The artefacts are important, but Andrews’ diaries are crucial to our understanding of the sites. Her records provide a detailed account of her and Davis’ activity over a quarter of a century. She meticulously chronicled their excavations with maps and daily accounts of their visitors and the artefacts they uncovered. Davis used many of Andrews’ diaries in his own published site reports, never giving her proper credit. Crucially, Andrews also included in her accounts the people ignored by so many male writers: Egyptian workers, antiquities dealers, boat captains and crew. Her perspective is the foundation for the understanding of centuries of Egyptian history.
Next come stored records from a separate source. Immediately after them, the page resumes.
(** The steps, each at some time. *)
Inductive lstep (rl : rateLimiter) : rateLimiter -> Prop :=
| l_look_up r key : rl_mu rl = None -> rl_requests rl !! r = None -> lstep rl (look_up rl r key)
| l_touch now r key b : rl_requests rl !! r = Some (Found key b) -> lstep rl (touch rl now r key b)
| l_insert r key : rl_mu rl = None -> rl_requests rl !! r = Some (Missed key) -> lstep rl (insert_bucket rl r key)
| l_stamp now r key b : rl_requests rl !! r = Some (Inserted key b) -> lstep rl (stamp rl now r key b)
| l_decide now r key b : rl_requests rl !! r = Some (Ready key b) -> lstep rl (decide_request rl now r b).2
| l_collect now : rl_stale rl = None -> lstep rl (collect rl now)
| l_remove stale : rl_mu rl = None -> rl_stale rl = Some stale -> lstep rl (remove rl stale).

(** A request and a tick that nothing interrupts: what the chain of a route runs as one
    step.  [run], below, interleaves them. *)
Definition limiterFor (rl : rateLimiter) (now : Z) (r : nat) (key : string) : rateLimiter :=
  let rl := look_up rl r key in
  match rl_requests rl !! r with
  | Some (Found key b) => touch rl now r key b
  | _ =>
      let rl := insert_bucket rl r key in
      match rl_requests rl !! r with
      | Some (Inserted key b) => stamp rl now r key b
      | _ => rl
      end
  end.

Definition serve (rl : rateLimiter) (now : Z) (r : nat) (key : string) : bool * rateLimiter :=
  let rl := limiterFor rl now r key in
  match rl_requests rl !! r with
  | Some (Ready _ b) => decide_request rl now r b
  | _ => (false, rl)
  end.

Definition gc_tick (rl : rateLimiter) (now : Z) : rateLimiter :=
  let rl := collect rl now in
  match rl_stale rl with Some ks => remove rl ks | None => rl end.

(** ** The middlewares *)

(** [c.Next()], or 429 with its [Retry-After]. *)
Inductive verdict := Next | TooManyRequests (retryAfter : Z).

Definition guarded (rl : rateLimiter) (now : Z) (r : nat) (key : string) : verdict * rateLimiter :=
  if rl_perMinute rl <=? 0 then (Next, rl) else
  let '(ok, rl) := serve rl now r key in
  (if ok then Next else TooManyRequests 60, rl).

(** The key of a request: [subject] is that of the authenticated user, if any. *)
Definition rateLimitKey (subject : option string) (clientIP : string) : string :=
  match subject with
  | Some s => if negb (s =s "") then "user:" +:+ s else "ip:" +:+ clientIP
  | None => "ip:" +:+ clientIP
  end.

Definition middleware (rl : rateLimiter) (now : Z) (r : nat) (subject : option string) (clientIP : string) : verdict * rateLimiter :=
  guarded rl now r (rateLimitKey subject clientIP).

Definition localAuthRateLimitPerMinute : Z := 5.
Definition localAuthRateLimitBurst : Z := 5.

Definition localAuthMiddleware (rl : rateLimiter) (now : Z) (r : nat) (clientIP : string) : verdict * rateLimiter :=
  guarded rl now r ("localauth-ip:" +:+ clientIP).
Definition webhookMiddleware (rl : rateLimiter) (now : Z) (r : nat) (clientIP : string) : verdict * rateLimiter :=
  guarded rl now r ("webhook-ip:" +:+ clientIP).
End limiter.

Arguments rateLimiter : clear implicits.

(** With Redis: [allow key limit burst] is the limiter's answer, how many requests it
    lets through and when to try again, or an error. *)
Definition redis_middleware (allow : string -> Z -> Z -> option (Z * Z)) (perMinute burst : Z) (subject : option string)
    (clientIP : string) : verdict :=
  if perMinute <=? 0 then Next else
  let limitBurst := if 0 <? burst then burst else perMinute in
  match allow (rateLimitKey subject clientIP) perMinute limitBurst with
  | None => Next
  | Some (allowed, retryAfter) =>
      if allowed =? 0 then
        let retry := retryAfter ÷ second in
        TooManyRequests (if retry <? 1 then 1 else retry)
      else Next
  end.

(** ** No bucket is kept for ever *)

Section sweeping.
Context {L : Type} `{TokenBucket L} `{RO : RangeOrder}.
Implicit Types rl : rateLimiter L.

(** A bucket that is not dated is about to be swept, or is just being inserted. *)
Record linv rl : Prop := {
  li_dated k b : rl_buckets rl !! k = Some b ->
    is_Some (rl_lastSeen rl !! k) \/ (exists ks, rl_stale rl = Some ks /\ k ∈ ks) \/ exists r, rl_requests rl !! r = Some (Inserted k b);
  li_holds r k b : rl_requests rl !! r = Some (Inserted k b) -> rl_mu rl = Some r;
  li_held r : rl_mu rl = Some r -> exists k b, rl_requests rl !! r = Some (Inserted k b)
}.

Lemma lookup_delete_list {A} (ks : list string) (m : gmap string A) k :
  foldr (fun k m => delete k m) m ks !! k = if bool_decide (k ∈ ks) then None else m !! k.
Proof.
  induction ks as [|k' ks IH]; cbn [foldr]; [by rewrite bool_decide_eq_false_2 by apply not_elem_of_nil|].
  destruct (decide (k = k')) as [->|Hne]; [by rewrite lookup_delete_eq, bool_decide_eq_true_2 by (by left)|].
  rewrite lookup_delete_ne, IH by done. erewrite bool_decide_ext; [done|]. rewrite elem_of_cons. naive_solver.
Qed.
Andrews’ legacy lives on, too, in New York City’s Metropolitan Museum of Art. She and Davis each gave large portions of their collections – more than 1,600 Egyptian artefacts – and their fortunes, to the Met. Each year, millions of visitors view those artefacts, such as the canopic jars from the controversial tomb KV 55. Thanks to Davis’ shoddy excavation practices, archaeologists still cannot conclusively agree on whose mummified remains were inside. There is also a restored decorated water bottle from the funerary procession of King Tutankhamun, one of the few Tutankhamun artefacts outside Egypt. Andrews’ work made these fragments of ancient Egyptian life and death accessible to scholars and schoolchildren alike, giving the West a rare glimpse at how ancient Egyptians honoured the dead.
Our contemporary fascination with and understanding of ancient Egypt is due in no small part to this trio of forgotten women. As with their male counterparts, their work wasn’t without controversy: these were relatively well-to-do folks travelling to, living in and benefitting professionally from Egypt by removing ancient artefacts from their historical homeland. Yet, their often-ignored legacies effectively laid the foundation of modern Egyptology and influenced our understanding of the ancient world from the beginning.